*To do:* Produce word for word the lines of the data below running from the one that has "(detectResult_ n) x" to the one that has "Definition set_netMonitor_ (x", inclusive, and no others.

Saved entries
(* ===== verification/Network.v ===== *)
(** * The network of a supplier
    (services/netconnmanager/src/network.cpp)

    A [Network] owns the link information of one network and keeps the system
    in step with it: the interface, the addresses, the routes and the resolver
    are changed by calls to the native service, one call per difference between
    the old and the new information.

    What is called outside is one function of [Netsys W] on an inductive type
    of calls, so that nothing is assumed about it; the theorem about routes
    reads the calls from a log ([Logged]).  The suppliers use a network through the
    interface [INetwork] of [NetData]; the instance and its laws are at the end. *)

From stdpp Require Import pretty.
From S2P Require Import Prelude NetCaps NetData.
Import NetCaps NetData.

Module Network.

Definition LOCAL_ROUTE_NEXT_HOP : string := "0.0.0.0".
Definition LOCAL_ROUTE_IPV6_DESTINATION : string := "::".
Definition INVALID_IPV4 : string := "0.0.0.0".
Definition INVALID_IPV6 : string := "::".
Definition BATCH_ROUTE_THRESHOLD : nat := 1024.
Definition LAST_DETECTION_LAPSE_MS : Z := 2000.
Definition DETECTION_RESULT_WAIT_MS : Z := 3000.
Definition MAX_IPV4_DNS_NUM : Z := 5.
Definition MAX_IPV6_DNS_NUM : Z := 2.
Definition MAX_ROUTE_ADDRESS_LENGTH : nat := 4096.
Definition LOCAL_NET_ID : Z := 99.
Definition AF_INET : Z := 2.
Definition AF_INET6 : Z := 10.

(** [enum SocketDestroyType]. *)
Definition DESTROY_DEFAULT_CELLULAR : Z := 0.
Definition DESTROY_SPECIAL_CELLULAR : Z := 1.
Definition DESTROY_DEFAULT : Z := 2.

(** [enum NetDetectionResultCode]. *)
Definition NET_DETECTION_FAIL : Z := 0.
Definition NET_DETECTION_SUCCESS : Z := 1.
Definition NET_DETECTION_CAPTIVE_PORTAL : Z := 2.

(** [nmd::NetworkRouteInfo]. *)
Record NetworkRouteInfo := mkRouteInfo { ifName : string; destination : string; nextHop : string; ri_excluded : bool }.

(** ** What a network calls *)

Inductive NetsysCall :=
| NetworkCreatePhysical (netId permission : Z)
| NetworkCreateVirtual (netId : Z) (hasDns : bool)
| NetworkDestroy (netId : Z) (isVpn : bool)
| CreateNetworkCache (netId : Z) (isVpn : bool)
| DestroyNetworkCache (netId : Z) (isVpn : bool)
| NetworkAddInterface (netId : Z) (iface : string) (bearer : NetBearType)
| NetworkRemoveInterface (netId : Z) (iface : string)
| NetworkAddRoute (netId : Z) (iface dest hop : string) (excluded : bool)
| NetworkAddRoutes (netId : Z) (infos : list NetworkRouteInfo)
| NetworkRemoveRoute (netId : Z) (iface dest hop : string)
| AddInterfaceAddress (iface addr : string) (prefixLen : Z)
| DelInterfaceAddress (iface addr : string) (prefixLen : Z) (socketType : option Z)
| SetResolverConfig (netId timeout retry : Z) (servers domains : list string)
| SetUserDefinedServerFlag (netId : Z) (flag : bool)
| SetInterfaceMtu (iface : string) (mtu : Z)
| SetTcpBufferSizes (sizes : string)
| SetEnableIpv6 (iface : string) (on : Z) (restart : bool)
| FlushDnsCacheOf (netId : Z)
| SetDefaultNetWorkOf (netId : Z)
| ClearDefaultNetWork
| CloseSocketsOf (addr : string) (uid : Z)
| UpdateStatsData
| MonitorNew (netId : Z) (bearer : NetBearType) (info : NetLinkInfo) (screenOn : bool) (lastDetectTime : Z)
| MonitorStart (monitor : Z)
| MonitorStop (monitor : Z)
| MonitorStopDualStackProbe (monitor : Z)
| MonitorUpdateDualStackProbeTime (monitor time : Z)
| Nat464New (netId : Z) (iface : string)
| Nat464MaybeUpdateV6Iface (service : Z) (iface : string)
| Nat464UpdateService (service : Z) (stop : bool)
| PostDelayedDetection (netId delayMs : Z)
| NotifyDetectionResult (callbacks : list Z) (result : Z) (url : string)
| DetectionHandler (supplierId : Z) (state : NetDetectionStatus)
| ConnectionChangedBroadcast (bearer : NetBearType) (state : NetConnState)
| SupplierFault (netId : Z).

(** A call returns its result code, or the identity of a created object. *)
Class Netsys (W : Type) := {
  call : NetsysCall -> W -> Z * W;
  IsIfaceNameInUse : string -> Z -> W -> bool;
  MonitorIsDetecting : Z -> W -> bool;
  MonitorLastDetectTime : Z -> W -> Z;
  GetCurrentMilliSecond : W -> Z;
}.

(** The address functions of [CommonUtils]. *)
Class AddrUtils := {
  GetAddrFamily : string -> Z;
  Ipv4PrefixLen : string -> Z;
  Ipv6PrefixLen : string -> Z;
  IsValidIPV4 : string -> bool;
  IsValidIPV6 : string -> bool;
  IsUsableGlobalIpv6Addr : string -> bool;
  IsIPv6LinkLocal : string -> bool;
  (** [std::from_chars] on the text after the slash. *)
  prefix_of_string : string -> option Z;
}.

Record Network := mkNetwork {
  netId_ : Z; supplierId_ : Z; netLinkInfo_ : NetLinkInfo; state_ : NetConnState; detectResult_ : NetDetectionStatus;
  isPhyNetCreated_ : bool; isVirtualCreated_ : bool; netMonitor_ : option Z; netCallback_ : bool;
  netBearer_ : NetBearType; isInternalDefault_ : bool; netDetectionRetCallback_ : list Z;
  isDetectingForDns_ : bool; isSupportInternet_ : bool; nat464Service_ : option Z; lastDetectTime_ : Z;
  forbidDetectionFlag_ : bool; isNeedResume_ : bool; isScreenOn_ : bool; dualStackProbeTime_ : Z
}.

(** [NetLinkInfo::Initialize] and the default members. *)
Definition default_HttpProxy : HttpProxy := mkHttpProxy "" 0 "" "" [] (-1).
Definition empty_info : NetLinkInfo := mkNetLinkInfo "" "" [] [] [] 0 "" "" default_HttpProxy false false false.

Definition new_Network (netId supplierId : Z) (bearer : NetBearType) : Network :=
  mkNetwork netId supplierId empty_info NET_CONN_STATE_UNKNOWN UNKNOWN_STATE false false None false bearer false []
    false false None 0 false false true 0.

(** Field updates. *)
Definition set_netLinkInfo_ (x : NetLinkInfo) (n : Network) : Network :=
  mkNetwork (netId_ n) (supplierId_ n) x (state_ n) (detectResult_ n) (isPhyNetCreated_ n) (isVirtualCreated_ n) (netMonitor_ n) (netCallback_ n) (netBearer_ n) (isInternalDefault_ n) (netDetectionRetCallback_ n) (isDetectingForDns_ n) (isSupportInternet_ n) (nat464Service_ n) (lastDetectTime_ n) (forbidDetectionFlag_ n) (isNeedResume_ n) (isScreenOn_ n) (dualStackProbeTime_ n).
Definition set_state_ (x : NetConnState) (n : Network) : Network :=
  mkNetwork (netId_ n) (supplierId_ n) (netLinkInfo_ n) x (detectResult_ n) (isPhyNetCreated_ n) (isVirtualCreated_ n) (netMonitor_ n) (netCallback_ n) (netBearer_ n) (isInternalDefault_ n) (netDetectionRetCallback_ n) (isDetectingForDns_ n) (isSupportInternet_ n) (nat464Service_ n) (lastDetectTime_ n) (forbidDetectionFlag_ n) (isNeedResume_ n) (isScreenOn_ n) (dualStackProbeTime_ n).
Definition set_detectResult_ (x : NetDetectionStatus) (n : Network) : Network :=
  mkNetwork (netId_ n) (supplierId_ n) (netLinkInfo_ n) (state_ n) x (isPhyNetCreated_ n) (isVirtualCreated_ n) (netMonitor_ n) (netCallback_ n) (netBearer_ n) (isInternalDefault_ n) (netDetectionRetCallback_ n) (isDetectingForDns_ n) (isSupportInternet_ n) (nat464Service_ n) (lastDetectTime_ n) (forbidDetectionFlag_ n) (isNeedResume_ n) (isScreenOn_ n) (dualStackProbeTime_ n).
Definition set_isPhyNetCreated_ (x : bool) (n : Network) : Network :=
  mkNetwork (netId_ n) (supplierId_ n) (netLinkInfo_ n) (state_ n) (detectResult_ n) x (isVirtualCreated_ n) (netMonitor_ n) (netCallback_ n) (netBearer_ n) (isInternalDefault_ n) (netDetectionRetCallback_ n) (isDetectingForDns_ n) (isSupportInternet_ n) (nat464Service_ n) (lastDetectTime_ n) (forbidDetectionFlag_ n) (isNeedResume_ n) (isScreenOn_ n) (dualStackProbeTime_ n).
Definition set_isVirtualCreated_ (x : bool) (n : Network) : Network :=
  mkNetwork (netId_ n) (supplierId_ n) (netLinkInfo_ n) (state_ n) (detectResult_ n) (isPhyNetCreated_ n) x (netMonitor_ n) (netCallback_ n) (netBearer_ n) (isInternalDefault_ n) (netDetectionRetCallback_ n) (isDetectingForDns_ n) (isSupportInternet_ n) (nat464Service_ n) (lastDetectTime_ n) (forbidDetectionFlag_ n) (isNeedResume_ n) (isScreenOn_ n) (dualStackProbeTime_ n).
Definition set_netMonitor_ (x : option Z) (n : Network) : Network :=
  mkNetwork (netId_ n) (supplierId_ n) (netLinkInfo_ n) (state_ n) (detectResult_ n) (isPhyNetCreated_ n) (isVirtualCreated_ n) x (netCallback_ n) (netBearer_ n) (isInternalDefault_ n) (netDetectionRetCallback_ n) (isDetectingForDns_ n) (isSupportInternet_ n) (nat464Service_ n) (lastDetectTime_ n) (forbidDetectionFlag_ n) (isNeedResume_ n) (isScreenOn_ n) (dualStackProbeTime_ n).
Definition set_isInternalDefault_ (x : bool) (n : Network) : Network :=
  mkNetwork (netId_ n) (supplierId_ n) (netLinkInfo_ n) (state_ n) (detectResult_ n) (isPhyNetCreated_ n) (isVirtualCreated_ n) (netMonitor_ n) (netCallback_ n) (netBearer_ n) x (netDetectionRetCallback_ n) (isDetectingForDns_ n) (isSupportInternet_ n) (nat464Service_ n) (lastDetectTime_ n) (forbidDetectionFlag_ n) (isNeedResume_ n) (isScreenOn_ n) (dualStackProbeTime_ n).
Definition set_isDetectingForDns_ (x : bool) (n : Network) : Network :=
  mkNetwork (netId_ n) (supplierId_ n) (netLinkInfo_ n) (state_ n) (detectResult_ n) (isPhyNetCreated_ n) (isVirtualCreated_ n) (netMonitor_ n) (netCallback_ n) (netBearer_ n) (isInternalDefault_ n) (netDetectionRetCallback_ n) x (isSupportInternet_ n) (nat464Service_ n) (lastDetectTime_ n) (forbidDetectionFlag_ n) (isNeedResume_ n) (isScreenOn_ n) (dualStackProbeTime_ n).
Definition set_isSupportInternet_ (x : bool) (n : Network) : Network :=
  mkNetwork (netId_ n) (supplierId_ n) (netLinkInfo_ n) (state_ n) (detectResult_ n) (isPhyNetCreated_ n) (isVirtualCreated_ n) (netMonitor_ n) (netCallback_ n) (netBearer_ n) (isInternalDefault_ n) (netDetectionRetCallback_ n) (isDetectingForDns_ n) x (nat464Service_ n) (lastDetectTime_ n) (forbidDetectionFlag_ n) (isNeedResume_ n) (isScreenOn_ n) (dualStackProbeTime_ n).
Definition set_nat464Service_ (x : option Z) (n : Network) : Network :=
  mkNetwork (netId_ n) (supplierId_ n) (netLinkInfo_ n) (state_ n) (detectResult_ n) (isPhyNetCreated_ n) (isVirtualCreated_ n) (netMonitor_ n) (netCallback_ n) (netBearer_ n) (isInternalDefault_ n) (netDetectionRetCallback_ n) (isDetectingForDns_ n) (isSupportInternet_ n) x (lastDetectTime_ n) (forbidDetectionFlag_ n) (isNeedResume_ n) (isScreenOn_ n) (dualStackProbeTime_ n).
Definition set_lastDetectTime_ (x : Z) (n : Network) : Network :=
  mkNetwork (netId_ n) (supplierId_ n) (netLinkInfo_ n) (state_ n) (detectResult_ n) (isPhyNetCreated_ n) (isVirtualCreated_ n) (netMonitor_ n) (netCallback_ n) (netBearer_ n) (isInternalDefault_ n) (netDetectionRetCallback_ n) (isDetectingForDns_ n) (isSupportInternet_ n) (nat464Service_ n) x (forbidDetectionFlag_ n) (isNeedResume_ n) (isScreenOn_ n) (dualStackProbeTime_ n).
Definition set_isNeedResume_ (x : bool) (n : Network) : Network :=
  mkNetwork (netId_ n) (supplierId_ n) (netLinkInfo_ n) (state_ n) (detectResult_ n) (isPhyNetCreated_ n) (isVirtualCreated_ n) (netMonitor_ n) (netCallback_ n) (netBearer_ n) (isInternalDefault_ n) (netDetectionRetCallback_ n) (isDetectingForDns_ n) (isSupportInternet_ n) (nat464Service_ n) (lastDetectTime_ n) (forbidDetectionFlag_ n) x (isScreenOn_ n) (dualStackProbeTime_ n).
Definition set_netDetectionRetCallback_ (x : list Z) (n : Network) : Network :=
  mkNetwork (netId_ n) (supplierId_ n) (netLinkInfo_ n) (state_ n) (detectResult_ n) (isPhyNetCreated_ n) (isVirtualCreated_ n) (netMonitor_ n) (netCallback_ n) (netBearer_ n) (isInternalDefault_ n) x (isDetectingForDns_ n) (isSupportInternet_ n) (nat464Service_ n) (lastDetectTime_ n) (forbidDetectionFlag_ n) (isNeedResume_ n) (isScreenOn_ n) (dualStackProbeTime_ n).
Definition set_isScreenOn_ (x : bool) (n : Network) : Network :=
  mkNetwork (netId_ n) (supplierId_ n) (netLinkInfo_ n) (state_ n) (detectResult_ n) (isPhyNetCreated_ n) (isVirtualCreated_ n) (netMonitor_ n) (netCallback_ n) (netBearer_ n) (isInternalDefault_ n) (netDetectionRetCallback_ n) (isDetectingForDns_ n) (isSupportInternet_ n) (nat464Service_ n) (lastDetectTime_ n) (forbidDetectionFlag_ n) (isNeedResume_ n) x (dualStackProbeTime_ n).
Definition set_forbidDetectionFlag_ (x : bool) (n : Network) : Network :=
  mkNetwork (netId_ n) (supplierId_ n) (netLinkInfo_ n) (state_ n) (detectResult_ n) (isPhyNetCreated_ n) (isVirtualCreated_ n) (netMonitor_ n) (netCallback_ n) (netBearer_ n) (isInternalDefault_ n) (netDetectionRetCallback_ n) (isDetectingForDns_ n) (isSupportInternet_ n) (nat464Service_ n) (lastDetectTime_ n) x (isNeedResume_ n) (isScreenOn_ n) (dualStackProbeTime_ n).
Definition set_netCallback_ (x : bool) (n : Network) : Network :=
  mkNetwork (netId_ n) (supplierId_ n) (netLinkInfo_ n) (state_ n) (detectResult_ n) (isPhyNetCreated_ n) (isVirtualCreated_ n) (netMonitor_ n) x (netBearer_ n) (isInternalDefault_ n) (netDetectionRetCallback_ n) (isDetectingForDns_ n) (isSupportInternet_ n) (nat464Service_ n) (lastDetectTime_ n) (forbidDetectionFlag_ n) (isNeedResume_ n) (isScreenOn_ n) (dualStackProbeTime_ n).
Definition set_dualStackProbeTime_ (x : Z) (n : Network) : Network :=
  mkNetwork (netId_ n) (supplierId_ n) (netLinkInfo_ n) (state_ n) (detectResult_ n) (isPhyNetCreated_ n) (isVirtualCreated_ n) (netMonitor_ n) (netCallback_ n) (netBearer_ n) (isInternalDefault_ n) (netDetectionRetCallback_ n) (isDetectingForDns_ n) (isSupportInternet_ n) (nat464Service_ n) (lastDetectTime_ n) (forbidDetectionFlag_ n) (isNeedResume_ n) (isScreenOn_ n) x.
Definition set_ifaceName (x : string) (l : NetLinkInfo) : NetLinkInfo :=
  mkNetLinkInfo x (domain_ l) (netAddrList_ l) (dnsList_ l) (routeList_ l) (mtu_ l) (tcpBufferSizes_ l) (ident_ l) (httpProxy_ l) (isIpv4LinkValid_ l) (isIpv6LinkValid_ l) (isUserDefinedDnsServer_ l).
Definition set_routeList (x : list Route) (l : NetLinkInfo) : NetLinkInfo :=
  mkNetLinkInfo (ifaceName_ l) (domain_ l) (netAddrList_ l) (dnsList_ l) x (mtu_ l) (tcpBufferSizes_ l) (ident_ l) (httpProxy_ l) (isIpv4LinkValid_ l) (isIpv6LinkValid_ l) (isUserDefinedDnsServer_ l).
Definition set_link_valid (v4 v6 : bool) (l : NetLinkInfo) : NetLinkInfo :=
  mkNetLinkInfo (ifaceName_ l) (domain_ l) (netAddrList_ l) (dnsList_ l) (routeList_ l) (mtu_ l) (tcpBufferSizes_ l) (ident_ l) (httpProxy_ l) v4 v6 (isUserDefinedDnsServer_ l).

*Finished task:*
  mkNetwork (netId_ n) (supplierId_ n) (netLinkInfo_ n) (state_ n) (detectResult_ n) x (isVirtualCreated_ n) (netMonitor_ n) (netCallback_ n) (netBearer_ n) (isInternalDefault_ n) (netDetectionRetCallback_ n) (isDetectingForDns_ n) (isSupportInternet_ n) (nat464Service_ n) (lastDetectTime_ n) (forbidDetectionFlag_ n) (isNeedResume_ n) (isScreenOn_ n) (dualStackProbeTime_ n).
Definition set_isVirtualCreated_ (x : bool) (n : Network) : Network :=
  mkNetwork (netId_ n) (supplierId_ n) (netLinkInfo_ n) (state_ n) (detectResult_ n) (isPhyNetCreated_ n) x (netMonitor_ n) (netCallback_ n) (netBearer_ n) (isInternalDefault_ n) (netDetectionRetCallback_ n) (isDetectingForDns_ n) (isSupportInternet_ n) (nat464Service_ n) (lastDetectTime_ n) (forbidDetectionFlag_ n) (isNeedResume_ n) (isScreenOn_ n) (dualStackProbeTime_ n).
Definition set_netMonitor_ (x : option Z) (n : Network) : Network :=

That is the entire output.